[EXERCISE] From the entries below, reproduce exactly the line containing "(** An update of a plan. *)", the line containing "(** The timer", and every line in between, with nothing added.

[DATA EXCERPTS]
(* ===== verification/RequeueSpec.v ===== *)
(** * What the requeue processor guarantees

    After a delivery of a plan there is a timer for its boundary, until the plan
    is enqueued at or after that boundary; and until then the decision that
    was delivered remains the right one. *)
From S2P Require Import Prelude Monad GoString GoTime Windows Evaluate CronSpec ScheduleSpec GraceSpec ExceptionSpec.
From S2P Require Import ScheduleClaims Types Cluster Restore World Worker Delivery Provider ProviderSpec Requeue.
From Stdlib Require Import Lia.

Local Open Scope Z_scope.

(** ** Calls of [Enqueue] *)

(** The plan was enqueued at that time. *)
Definition enqueued (key : NamespacedName) (t : Z) (log : list EnqueueCall) : Prop :=
  exists accepted, mkEnqueueCall key t accepted ∈ log.

(** The plans of the events that the channel took, and those that the controller
    took out of it. *)
Definition accepted_keys (log : list EnqueueCall) : list NamespacedName :=
  map eq_Key (filter (fun c => eq_Accepted c = true) log).
Definition taken (evs : list Event) : list NamespacedName :=
  omap (fun ev => match ev with EvTake key => Some key | _ => None end) evs.

(** An update of a plan. *)
Definition updates_key (key : NamespacedName) (ev : Event) : bool :=
  match ev with EvUpdate u => bool_decide (upd_Key u = key) | _ => false end.

(** ** The timers *)

(** The timer of a plan: its goroutine waits, and nothing has stopped it. *)
Definition armed (key : NamespacedName) (due : Z) (id : nat) (s : Requeue) : Prop :=
  rq_timers s !! key = Some id /\ rq_waiters s !! id = Some (mkWaiter key due false false).

Record timers_wf (s : Requeue) : Prop := {
  timers_fresh : forall key id, rq_timers s !! key = Some id -> (id < rq_next s)%nat;
  waiters_fresh : forall id w, rq_waiters s !! id = Some w -> (id < rq_next s)%nat;
  timers_inj : forall key key' id, rq_timers s !! key = Some id -> rq_timers s !! key' = Some id -> key = key';
}.

Lemma Enqueue_timers key s :
  rq_timers (Enqueue key s) = rq_timers s /\ rq_waiters (Enqueue key s) = rq_waiters s /\
  rq_next (Enqueue key s) = rq_next s /\ rq_now (Enqueue key s) = rq_now s.
Proof. unfold Enqueue. by case_match. Qed.

(** A call is recorded; what the channel takes is added at its end. *)
Lemma Enqueue_log key s : exists accepted, rq_log (Enqueue key s) = rq_log s ++ [mkEnqueueCall key (unix_ns (rq_now s)) accepted].
Proof. unfold Enqueue. case_match; by eexists. Qed.

Lemma accepted_keys_snoc log c :
  accepted_keys (log ++ [c]) = accepted_keys log ++ (if eq_Accepted c then [eq_Key c] else []).
Proof.
  unfold accepted_keys. rewrite filter_app, map_app. f_equal. rewrite filter_cons.
  by destruct c as [k t [|] ].
Qed.

Lemma Enqueue_channel key s l :
  accepted_keys (rq_log s) = l ++ rq_channel s ->
  accepted_keys (rq_log (Enqueue key s)) = l ++ rq_channel (Enqueue key s).
Proof.
  unfold Enqueue. intros H. destruct (_ <? _)%nat; cbn [rq_log rq_channel set_rq_log set_rq_channel];
    rewrite accepted_keys_snoc, H; cbn [eq_Accepted eq_Key].
  - by rewrite app_assoc.
  - by rewrite app_nil_r.
Qed.

Lemma Enqueue_accepted key s :
  key ∈ rq_channel (Enqueue key s) \/ (enqueue_capacity <= length (rq_channel s))%nat.
Proof.
  unfold Enqueue. destruct (Nat.ltb_spec (length (rq_channel s)) enqueue_capacity); [left|by right].
  cbn. set_solver.
Qed.

Lemma Enqueue_wf key s : timers_wf s -> timers_wf (Enqueue key s).
Proof.
  destruct (Enqueue_timers key s) as (H1 & H2 & H3 & _).
  intros [Ha Hb Hc]. split; rewrite ?H1, ?H2, ?H3; assumption.
Qed.

Lemma cancel_timer_wf key s : timers_wf s -> timers_wf (cancel_timer key s).
Proof.
  intros [Ha Hb Hc]. unfold cancel_timer. destruct (rq_timers s !! key) as [id|] eqn:E; [|by split].
  split; cbn [rq_timers rq_waiters rq_next set_rq_timers set_rq_waiters].
  - intros k i. rewrite lookup_delete_Some. intros [_ H]. exact (Ha k i H).
  - intros i w H. apply lookup_alter_Some in H as [ (_ & w' & Hw & _) | (_ & Hw) ]; exact (Hb i _ Hw).
  - intros k k' i. rewrite !lookup_delete_Some. intros [_ H] [_ H']. exact (Hc k k' i H H').
Qed.

Lemma start_timer_wf key due s : timers_wf s -> timers_wf (start_timer key due s).
Proof.
  intros [Ha Hb Hc]. split; cbn [rq_timers rq_waiters rq_next start_timer].
  - intros k i. rewrite lookup_insert_Some. intros [ [_ <-] | [_ H] ]; [lia|]. specialize (Ha k i H). lia.
  - intros i w. rewrite lookup_insert_Some. intros [ [<- _] | [_ H] ]; [lia|]. specialize (Hb i w H). lia.
  - intros k k' i. rewrite !lookup_insert_Some.
    intros [ [<- <-] | [Hk H] ] [ [Hk' Hi] | [Hk' H'] ]; try congruence.
    + specialize (Ha k' _ H'). lia.
    + specialize (Ha k i H). lia.
    + exact (Hc k k' i H H').
Qed.

Lemma remove_waiter_wf id s : timers_wf s -> timers_wf (set_rq_waiters (delete id (rq_waiters s)) s).
Proof.
  intros [Ha Hb Hc]. split; [exact Ha| |exact Hc].
  intros i w. cbn. rewrite lookup_delete_Some. intros [_ H]. exact (Hb i w H).
Qed.

(** The handler, when there is nothing to wait for and when there is. *)
Lemma on_update_cases u s :
  let s' := cancel_timer (upd_Key u) s in
  on_update u s = s' \/ on_update u s = Enqueue (upd_Key u) s' \/
  exists due, on_update u s = start_timer (upd_Key u) due s'.
Proof.
  unfold on_update. destruct (upd_Value u) as [d|]; [|by left].
  destruct (computeBoundary _ d); [|by left]. destruct (_ <=? 0); [by right; left|right; right; by eexists].
Qed.

Lemma cancel_timer_now key s : rq_now (cancel_timer key s) = rq_now s.
Proof. unfold cancel_timer. by destruct (rq_timers s !! key). Qed.

Lemma on_update_wf u s : timers_wf s -> timers_wf (on_update u s).
Proof.
  intros H. apply (cancel_timer_wf (upd_Key u)) in H.
  destruct (on_update_cases u s) as [-> | [-> | [due ->] ] ];
    [done|by apply Enqueue_wf|by apply start_timer_wf].
Qed.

[RESPONSE TO THIS TASK]
(** An update of a plan. *)
Definition updates_key (key : NamespacedName) (ev : Event) : bool :=
  match ev with EvUpdate u => bool_decide (upd_Key u = key) | _ => false end.

(** ** The timers *)

(** The timer of a plan: its goroutine waits, and nothing has stopped it. *)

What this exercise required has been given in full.